EXERCISE BRIEF —
Take the records below and write them out again exactly.

Stored data entries
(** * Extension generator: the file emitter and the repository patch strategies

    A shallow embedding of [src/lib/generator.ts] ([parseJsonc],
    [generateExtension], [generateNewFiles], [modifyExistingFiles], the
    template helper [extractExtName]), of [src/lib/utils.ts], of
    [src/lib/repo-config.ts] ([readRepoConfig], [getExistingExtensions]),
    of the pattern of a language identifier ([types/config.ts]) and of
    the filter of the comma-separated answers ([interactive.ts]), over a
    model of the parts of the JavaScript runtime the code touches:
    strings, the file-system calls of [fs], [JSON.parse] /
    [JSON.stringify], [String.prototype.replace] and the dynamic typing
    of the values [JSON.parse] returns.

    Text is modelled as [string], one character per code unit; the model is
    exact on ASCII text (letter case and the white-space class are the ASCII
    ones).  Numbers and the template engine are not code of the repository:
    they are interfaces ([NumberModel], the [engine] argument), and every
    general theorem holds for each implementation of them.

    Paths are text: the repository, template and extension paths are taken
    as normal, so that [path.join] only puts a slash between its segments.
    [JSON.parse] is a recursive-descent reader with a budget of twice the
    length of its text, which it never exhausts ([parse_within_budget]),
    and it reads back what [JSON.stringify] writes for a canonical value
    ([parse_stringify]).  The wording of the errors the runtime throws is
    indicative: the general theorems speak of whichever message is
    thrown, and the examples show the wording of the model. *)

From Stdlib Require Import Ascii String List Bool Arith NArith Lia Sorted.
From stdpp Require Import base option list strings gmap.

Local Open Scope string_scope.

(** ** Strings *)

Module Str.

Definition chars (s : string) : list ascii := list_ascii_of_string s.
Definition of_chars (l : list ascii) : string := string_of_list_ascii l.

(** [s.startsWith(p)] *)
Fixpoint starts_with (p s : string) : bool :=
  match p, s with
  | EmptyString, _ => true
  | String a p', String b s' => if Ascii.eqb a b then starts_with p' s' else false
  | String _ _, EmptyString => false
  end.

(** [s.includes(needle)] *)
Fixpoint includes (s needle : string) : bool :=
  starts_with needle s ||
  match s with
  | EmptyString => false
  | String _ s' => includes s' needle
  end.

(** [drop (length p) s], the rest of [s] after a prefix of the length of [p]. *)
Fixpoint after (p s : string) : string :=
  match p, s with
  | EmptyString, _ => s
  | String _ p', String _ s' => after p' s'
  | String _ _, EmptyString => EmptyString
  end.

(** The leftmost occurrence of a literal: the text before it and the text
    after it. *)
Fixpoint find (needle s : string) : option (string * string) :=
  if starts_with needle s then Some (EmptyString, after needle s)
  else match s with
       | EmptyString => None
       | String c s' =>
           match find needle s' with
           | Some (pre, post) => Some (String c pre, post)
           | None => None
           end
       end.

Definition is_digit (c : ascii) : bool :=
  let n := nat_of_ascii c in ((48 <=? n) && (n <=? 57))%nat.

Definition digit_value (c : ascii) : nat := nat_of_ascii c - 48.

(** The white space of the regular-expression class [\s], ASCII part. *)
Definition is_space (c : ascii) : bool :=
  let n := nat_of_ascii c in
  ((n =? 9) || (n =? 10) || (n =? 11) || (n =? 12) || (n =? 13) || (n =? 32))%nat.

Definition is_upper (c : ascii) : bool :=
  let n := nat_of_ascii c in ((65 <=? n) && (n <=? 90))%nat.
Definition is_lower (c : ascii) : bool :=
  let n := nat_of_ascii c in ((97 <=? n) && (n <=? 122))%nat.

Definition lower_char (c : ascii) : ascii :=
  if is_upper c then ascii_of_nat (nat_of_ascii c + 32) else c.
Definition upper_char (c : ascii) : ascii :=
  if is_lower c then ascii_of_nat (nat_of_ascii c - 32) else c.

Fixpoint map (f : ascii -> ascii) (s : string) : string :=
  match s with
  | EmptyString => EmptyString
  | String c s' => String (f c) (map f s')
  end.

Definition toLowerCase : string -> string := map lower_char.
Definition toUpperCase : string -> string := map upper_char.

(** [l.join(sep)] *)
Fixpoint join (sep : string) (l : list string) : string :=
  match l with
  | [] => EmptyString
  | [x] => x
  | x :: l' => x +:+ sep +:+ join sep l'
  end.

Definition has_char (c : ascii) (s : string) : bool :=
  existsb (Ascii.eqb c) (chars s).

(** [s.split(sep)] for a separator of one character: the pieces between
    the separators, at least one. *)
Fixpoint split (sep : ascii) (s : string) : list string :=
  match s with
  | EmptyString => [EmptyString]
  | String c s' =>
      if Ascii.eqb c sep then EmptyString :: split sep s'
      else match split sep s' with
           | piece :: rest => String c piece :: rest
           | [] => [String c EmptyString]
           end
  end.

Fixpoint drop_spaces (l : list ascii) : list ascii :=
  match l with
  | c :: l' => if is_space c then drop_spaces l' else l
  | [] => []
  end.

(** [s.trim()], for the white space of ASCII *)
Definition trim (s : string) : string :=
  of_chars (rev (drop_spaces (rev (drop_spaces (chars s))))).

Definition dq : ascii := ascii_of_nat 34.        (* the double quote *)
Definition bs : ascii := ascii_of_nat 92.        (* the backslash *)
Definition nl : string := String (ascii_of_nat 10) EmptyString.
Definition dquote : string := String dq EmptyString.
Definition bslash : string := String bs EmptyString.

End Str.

RESPONSE FOR THIS EXERCISE —
(** * Extension generator: the file emitter and the repository patch strategies

    A shallow embedding of [src/lib/generator.ts] ([parseJsonc],
    [generateExtension], [generateNewFiles], [modifyExistingFiles], the
    template helper [extractExtName]), of [src/lib/utils.ts], of
    [src/lib/repo-config.ts] ([readRepoConfig], [getExistingExtensions]),
    of the pattern of a language identifier ([types/config.ts]) and of
    the filter of the comma-separated answers ([interactive.ts]), over a
    model of the parts of the JavaScript runtime the code touches:
    strings, the file-system calls of [fs], [JSON.parse] /
    [JSON.stringify], [String.prototype.replace] and the dynamic typing
    of the values [JSON.parse] returns.

    Text is modelled as [string], one character per code unit; the model is
    exact on ASCII text (letter case and the white-space class are the ASCII
    ones).  Numbers and the template engine are not code of the repository:
    they are interfaces ([NumberModel], the [engine] argument), and every
    general theorem holds for each implementation of them.

    Paths are text: the repository, template and extension paths are taken
    as normal, so that [path.join] only puts a slash between its segments.
    [JSON.parse] is a recursive-descent reader with a budget of twice the
    length of its text, which it never exhausts ([parse_within_budget]),
    and it reads back what [JSON.stringify] writes for a canonical value
    ([parse_stringify]).  The wording of the errors the runtime throws is
    indicative: the general theorems speak of whichever message is
    thrown, and the examples show the wording of the model. *)

From Stdlib Require Import Ascii String List Bool Arith NArith Lia Sorted.
From stdpp Require Import base option list strings gmap.

Local Open Scope string_scope.

(** ** Strings *)

Module Str.

Definition chars (s : string) : list ascii := list_ascii_of_string s.
Definition of_chars (l : list ascii) : string := string_of_list_ascii l.

(** [s.startsWith(p)] *)
Fixpoint starts_with (p s : string) : bool :=
  match p, s with
  | EmptyString, _ => true
  | String a p', String b s' => if Ascii.eqb a b then starts_with p' s' else false
  | String _ _, EmptyString => false
  end.

(** [s.includes(needle)] *)
Fixpoint includes (s needle : string) : bool :=
  starts_with needle s ||
  match s with
  | EmptyString => false
  | String _ s' => includes s' needle
  end.

(** [drop (length p) s], the rest of [s] after a prefix of the length of [p]. *)
Fixpoint after (p s : string) : string :=
  match p, s with
  | EmptyString, _ => s
  | String _ p', String _ s' => after p' s'
  | String _ _, EmptyString => EmptyString
  end.

(** The leftmost occurrence of a literal: the text before it and the text
    after it. *)
Fixpoint find (needle s : string) : option (string * string) :=
  if starts_with needle s then Some (EmptyString, after needle s)
  else match s with
       | EmptyString => None
       | String c s' =>
           match find needle s' with
           | Some (pre, post) => Some (String c pre, post)
           | None => None
           end
       end.

Definition is_digit (c : ascii) : bool :=
  let n := nat_of_ascii c in ((48 <=? n) && (n <=? 57))%nat.

Definition digit_value (c : ascii) : nat := nat_of_ascii c - 48.

(** The white space of the regular-expression class [\s], ASCII part. *)
Definition is_space (c : ascii) : bool :=
  let n := nat_of_ascii c in
  ((n =? 9) || (n =? 10) || (n =? 11) || (n =? 12) || (n =? 13) || (n =? 32))%nat.

Definition is_upper (c : ascii) : bool :=
  let n := nat_of_ascii c in ((65 <=? n) && (n <=? 90))%nat.
Definition is_lower (c : ascii) : bool :=
  let n := nat_of_ascii c in ((97 <=? n) && (n <=? 122))%nat.

Definition lower_char (c : ascii) : ascii :=
  if is_upper c then ascii_of_nat (nat_of_ascii c + 32) else c.
Definition upper_char (c : ascii) : ascii :=
  if is_lower c then ascii_of_nat (nat_of_ascii c - 32) else c.

Fixpoint map (f : ascii -> ascii) (s : string) : string :=
  match s with
  | EmptyString => EmptyString
  | String c s' => String (f c) (map f s')
  end.

Definition toLowerCase : string -> string := map lower_char.
Definition toUpperCase : string -> string := map upper_char.

(** [l.join(sep)] *)
Fixpoint join (sep : string) (l : list string) : string :=
  match l with
  | [] => EmptyString
  | [x] => x
  | x :: l' => x +:+ sep +:+ join sep l'
  end.

Definition has_char (c : ascii) (s : string) : bool :=
  existsb (Ascii.eqb c) (chars s).

(** [s.split(sep)] for a separator of one character: the pieces between
    the separators, at least one. *)
Fixpoint split (sep : ascii) (s : string) : list string :=
  match s with
  | EmptyString => [EmptyString]
  | String c s' =>
      if Ascii.eqb c sep then EmptyString :: split sep s'
      else match split sep s' with
           | piece :: rest => String c piece :: rest
           | [] => [String c EmptyString]
           end
  end.

Fixpoint drop_spaces (l : list ascii) : list ascii :=
  match l with
  | c :: l' => if is_space c then drop_spaces l' else l
  | [] => []
  end.

(** [s.trim()], for the white space of ASCII *)
Definition trim (s : string) : string :=
  of_chars (rev (drop_spaces (rev (drop_spaces (chars s))))).

Definition dq : ascii := ascii_of_nat 34.        (* the double quote *)
Definition bs : ascii := ascii_of_nat 92.        (* the backslash *)
Definition nl : string := String (ascii_of_nat 10) EmptyString.
Definition dquote : string := String dq EmptyString.
Definition bslash : string := String bs EmptyString.

End Str.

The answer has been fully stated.